Of the lines below, count those containing the word "Instance". Reply with the number alone.

§ **Collected data**

# # # #

(** * Template design editor backend (main.py): model and properties

    The backend keeps three flat directories.  Template images are
    enumerated with [glob], previews are resized copies written at start-up,
    and designs and exports are files written into one designs directory.

    Modelling conventions.
    - A Python [str] and a Python [bytes] are both a [string] of 8-bit
      characters; the characters above 127 stand for the code points
      U+0080 to U+00FF, and the UTF-8 layer of a text file is the identity.
    - A directory tree is a finite map from the path string handed to
      [open] to the file content.  [open(path, "w")] creates or truncates
      and always succeeds: permissions, missing parent directories and the
      resolution of [".."] and links belong to the operating system.
    - A JSON number is an integer; the float literals of JSON have no value
      in [json] and the decoder rejects them.
    - An exception is a value of [exn]; a handler that fails returns
      [Raise e] and leaves the store as the code leaves it.
    - The randomness of [uuid.uuid4] is an argument of the handler.
    - The library functions follow CPython 3.11 ([json], [base64],
      [binascii], [uuid], [glob], [posixpath]) and Pillow ([Image.resize],
      [Image.save]); pixels are not modelled. *)

From Stdlib Require Import ZArith NArith Lia Ascii String List Bool.
From Stdlib Require Import DecimalFacts DecimalPos DecimalZ SpecFloat.
From stdpp Require Import gmap strings list.

Local Open Scope Z_scope.
Set Warnings "-register-all".

(** ** Results of fallible handlers *)

Inductive exn : Type :=
  | HTTPException (status_code : Z) (detail : string)
  | ValueError
  | ZeroDivisionError
  | JSONDecodeError
  | BinasciiError
  | OSError.

Inductive result (A : Type) : Type :=
  | Ok (a : A)
  | Raise (e : exn).
Arguments Ok {A} a.
Arguments Raise {A} e.

#[export] Instance result_ret : MRet result := fun A a => Ok a.
#[export] Instance result_bind : MBind result := fun A B k r =>
  match r with
  | Ok a => k a
  | Raise e => Raise e
  end.

(** ** Python string operations used by main.py *)

Module Py.

(** [s.startswith(p)] *)
Fixpoint startswith (p s : string) : bool :=
  match p, s with
  | EmptyString, _ => true
  | String a p', String b s' => Ascii.eqb a b && startswith p' s'
  | String _ _, EmptyString => false
  end.

(** [s.endswith(p)] *)
Fixpoint endswith (p s : string) : bool :=
  match s with
  | EmptyString => String.eqb p EmptyString
  | String _ s' => String.eqb p s || endswith p s'
  end.

(** [s.split(sep, 1)]: the text before the first [sep] and the text after
    it, or [None] when [sep] does not occur (a one-element list). *)
Fixpoint split_once (sep : ascii) (s : string) : option (string * string) :=
  match s with
  | EmptyString => None
  | String c s' =>
      if Ascii.eqb c sep then Some (EmptyString, s')
      else match split_once sep s' with
           | Some (a, b) => Some (String c a, b)
           | None => None
           end
  end.

(** [s.split(sep)[0]]: the text before the first [sep], all of [s] when
    there is none. *)
Fixpoint split_head (sep : ascii) (s : string) : string :=
  match s with
  | EmptyString => EmptyString
  | String c s' =>
      if Ascii.eqb c sep then EmptyString else String c (split_head sep s')
  end.

(** [s[:n]] *)
Fixpoint take (n : nat) (s : string) : string :=
  match n, s with
  | S n', String c s' => String c (take n' s')
  | _, _ => EmptyString
  end.

(** [bool(s)]: a string is truthy when it is not empty. *)
Definition truthy (s : string) : bool :=
  match s with
  | EmptyString => false
  | String _ _ => true
  end.

(** [x or d] for an optional string [x] ([None] and [""] are falsy). *)
Definition or_else (x : option string) (d : string) : string :=
  match x with
  | Some s => if truthy s then s else d
  | None => d
  end.

(** [os.path.basename(p)]: the text after the last slash. *)
Fixpoint basename (p : string) : string :=
  match p with
  | EmptyString => EmptyString
  | String c p' =>
      if existsb (Ascii.eqb "/"%char) (list_ascii_of_string p')
      then basename p'
      else if Ascii.eqb c "/"%char then p' else p
  end.

(** The text before the last [c], when [c] occurs. *)
Fixpoint before_last (c : ascii) (s : string) : option string :=
  match s with
  | EmptyString => None
  | String x s' =>
      match before_last c s' with
      | Some r => Some (String x r)
      | None => if Ascii.eqb x c then Some EmptyString else None
      end
  end.

(** [os.path.splitext(name)[0]] for a name without a directory part: the
    last dot starts the extension unless only dots come before it. *)
Fixpoint splitext_root (name : string) : string :=
  match name with
  | EmptyString => EmptyString
  | String x s' =>
      if Ascii.eqb x "." then String x (splitext_root s')
      else match before_last "." name with
           | Some r => r
           | None => name
           end
  end.

(** [s.replace(a, b)] for single characters. *)
Fixpoint replace (a b : ascii) (s : string) : string :=
  match s with
  | EmptyString => EmptyString
  | String x s' => String (if Ascii.eqb x a then b else x) (replace a b s')
  end.

Definition is_lower (c : ascii) : bool :=
  let n := N_of_ascii c in ((97 <=? n) && (n <=? 122))%N.
Definition is_upper (c : ascii) : bool :=
  let n := N_of_ascii c in ((65 <=? n) && (n <=? 90))%N.
Definition upper (c : ascii) : ascii :=
  if is_lower c then ascii_of_N (N_of_ascii c - 32) else c.
Definition lower (c : ascii) : ascii :=
  if is_upper c then ascii_of_N (N_of_ascii c + 32) else c.

(** [s.title()] on ASCII letters. *)
Fixpoint title_from (prev_cased : bool) (s : string) : string :=
  match s with
  | EmptyString => EmptyString
  | String x s' =>
      String (if prev_cased then lower x else upper x)
             (title_from (is_lower x || is_upper x) s')
  end.
Definition title (s : string) : string := title_from false s.

(** [os.path.join(a, b)] on POSIX. *)
Definition path_join (a b : string) : string :=
  if startswith "/" b then b
  else if String.eqb a "" || endswith "/" a then a +:+ b
  else a +:+ "/" +:+ b.

End Py.

(** ** Identifiers: [uuid.uuid4().hex] *)

Definition hex_digit (n : N) : ascii :=
  if (n <? 10)%N then ascii_of_N (48 + n) else ascii_of_N (87 + n).

(** ['%0kx' % n] for a number below [16^k]. *)
Fixpoint hex_fixed (k : nat) (n : N) : string :=
  match k with
  | O => EmptyString
  | S k' => hex_fixed k' (n / 16)%N +:+ String (hex_digit (n mod 16)%N) EmptyString
  end.

(** [uuid.uuid4()] on the 16 bytes [r] drawn from [os.urandom], read as a
    big-endian number: the variant and version fields are forced. *)
Definition uuid4 (r : N) : N :=
  let i := (r mod 2 ^ 128)%N in
  let i := N.ldiff i (N.shiftl 0xc000 48) in
  let i := N.lor i (N.shiftl 0x8000 48) in
  let i := N.ldiff i (N.shiftl 0xf000 64) in
  N.lor i (N.shiftl 4 76).

Definition uuid_hex (u : N) : string := hex_fixed 32 u.

(** ** JSON values, [json.dump(obj, f, indent=2)] and [json.load(f)] *)

(** A Python [dict] keeps insertion order and has no two equal keys; it is
    an association list, and [wf_json] states that keys are distinct. *)
Inductive json : Type :=
  | JNull
  | JBool (b : bool)
  | JInt (n : Z)
  | JStr (s : string)
  | JList (l : list json)
  | JDict (kvs : list (string * json)).

Fixpoint wf_json (v : json) : bool :=
  match v with
  | JList l => forallb wf_json l
  | JDict kvs =>
      bool_decide (NoDup (map fst kvs)) && forallb (fun kv => wf_json (snd kv)) kvs
  | _ => true
  end.

(** [d[k] = v] *)
Fixpoint dict_set (k : string) (v : json) (d : list (string * json)) : list (string * json) :=
  match d with
  | [] => [(k, v)]
  | (k', v') :: d' =>
      if String.eqb k k' then (k', v) :: d' else (k', v') :: dict_set k v d'
  end.

(** [dict(pairs)] *)
Definition dict_of_pairs (pairs : list (string * json)) : list (string * json) :=
  fold_left (fun d kv => dict_set (fst kv) (snd kv) d) pairs [].

(** [d.get(k)] *)
Fixpoint dict_get (k : string) (d : list (string * json)) : option json :=
  match d with
  | [] => None
  | (k', v) :: d' => if String.eqb k k' then Some v else dict_get k d'
  end.

(** [doc[k]] for a parsed document. *)
Definition field (k : string) (doc : json) : option json :=
  match doc with
  | JDict kvs => dict_get k kvs
  | _ => None
  end.

Module Json.

Definition nl : ascii := "010"%char.

Fixpoint indent (level : nat) (rest : string) : string :=
  match level with
  | O => rest
  | S l => String " " (String " " (indent l rest))
  end.

Definition newline_indent (level : nat) (rest : string) : string :=
  String nl (indent level rest).

(** [int.__repr__] *)
Fixpoint emit_uint (d : Decimal.uint) (rest : string) : string :=
  match d with
  | Decimal.Nil => rest
  | Decimal.D0 d => String "0" (emit_uint d rest)
  | Decimal.D1 d => String "1" (emit_uint d rest)
  | Decimal.D2 d => String "2" (emit_uint d rest)
  | Decimal.D3 d => String "3" (emit_uint d rest)
  | Decimal.D4 d => String "4" (emit_uint d rest)
  | Decimal.D5 d => String "5" (emit_uint d rest)
  | Decimal.D6 d => String "6" (emit_uint d rest)
  | Decimal.D7 d => String "7" (emit_uint d rest)
  | Decimal.D8 d => String "8" (emit_uint d rest)
  | Decimal.D9 d => String "9" (emit_uint d rest)
  end.

Definition emit_int (n : Z) (rest : string) : string :=
  match Z.to_int n with
  | Decimal.Pos d => emit_uint d rest
  | Decimal.Neg d => String "-" (emit_uint d rest)
  end.

(** [encode_basestring_ascii]: the characters outside [' '..'~'], the
    quote and the backslash are escaped. *)
Definition emit_char (c : ascii) (rest : string) : string :=
  let n := N_of_ascii c in
  if Ascii.eqb c "034" then String "092" (String "034" rest)
  else if Ascii.eqb c "092" then String "092" (String "092" rest)
  else if Ascii.eqb c "010" then String "092" (String "n" rest)
  else if Ascii.eqb c "013" then String "092" (String "r" rest)
  else if Ascii.eqb c "009" then String "092" (String "t" rest)
  else if Ascii.eqb c "008" then String "092" (String "b" rest)
  else if Ascii.eqb c "012" then String "092" (String "f" rest)
  else if ((32 <=? n) && (n <=? 126))%N then String c rest
  else String "092" (String "u" (hex_fixed 4 n +:+ rest)).

Fixpoint emit_chars (s : string) (rest : string) : string :=
  match s with
  | EmptyString => rest
  | String c s' => emit_char c (emit_chars s' rest)
  end.

Definition emit_str (s : string) (rest : string) : string :=
  String "034" (emit_chars s (String "034" rest)).

(** [_iterencode] at nesting depth [level], followed by [rest]. *)
Fixpoint emit (level : nat) (v : json) (rest : string) : string :=
  match v with
  | JNull => "null" +:+ rest
  | JBool true => "true" +:+ rest
  | JBool false => "false" +:+ rest
  | JInt n => emit_int n rest
  | JStr s => emit_str s rest
  | JList [] => "[]" +:+ rest
  | JList (x :: xs) =>
      String "["
        (newline_indent (S level)
           (emit (S level) x
              ((fix items (l : list json) : string :=
                  match l with
                  | [] => newline_indent level (String "]" rest)
                  | y :: l' =>
                      String "," (newline_indent (S level) (emit (S level) y (items l')))
                  end) xs)))
  | JDict [] => "{}" +:+ rest
  | JDict ((k, x) :: kvs) =>
      String "{"
        (newline_indent (S level)
           (emit_str k
              (String ":" (String " "
                 (emit (S level) x
                    ((fix members (l : list (string * json)) : string :=
                        match l with
                        | [] => newline_indent level (String "}" rest)
                        | (k', y) :: l' =>
                            String ","
                              (newline_indent (S level)
                                 (emit_str k'
                                    (String ":" (String " "
                                       (emit (S level) y (members l'))))))
                        end) kvs))))))
  end.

# # # #

§ **Answer to this problem**
2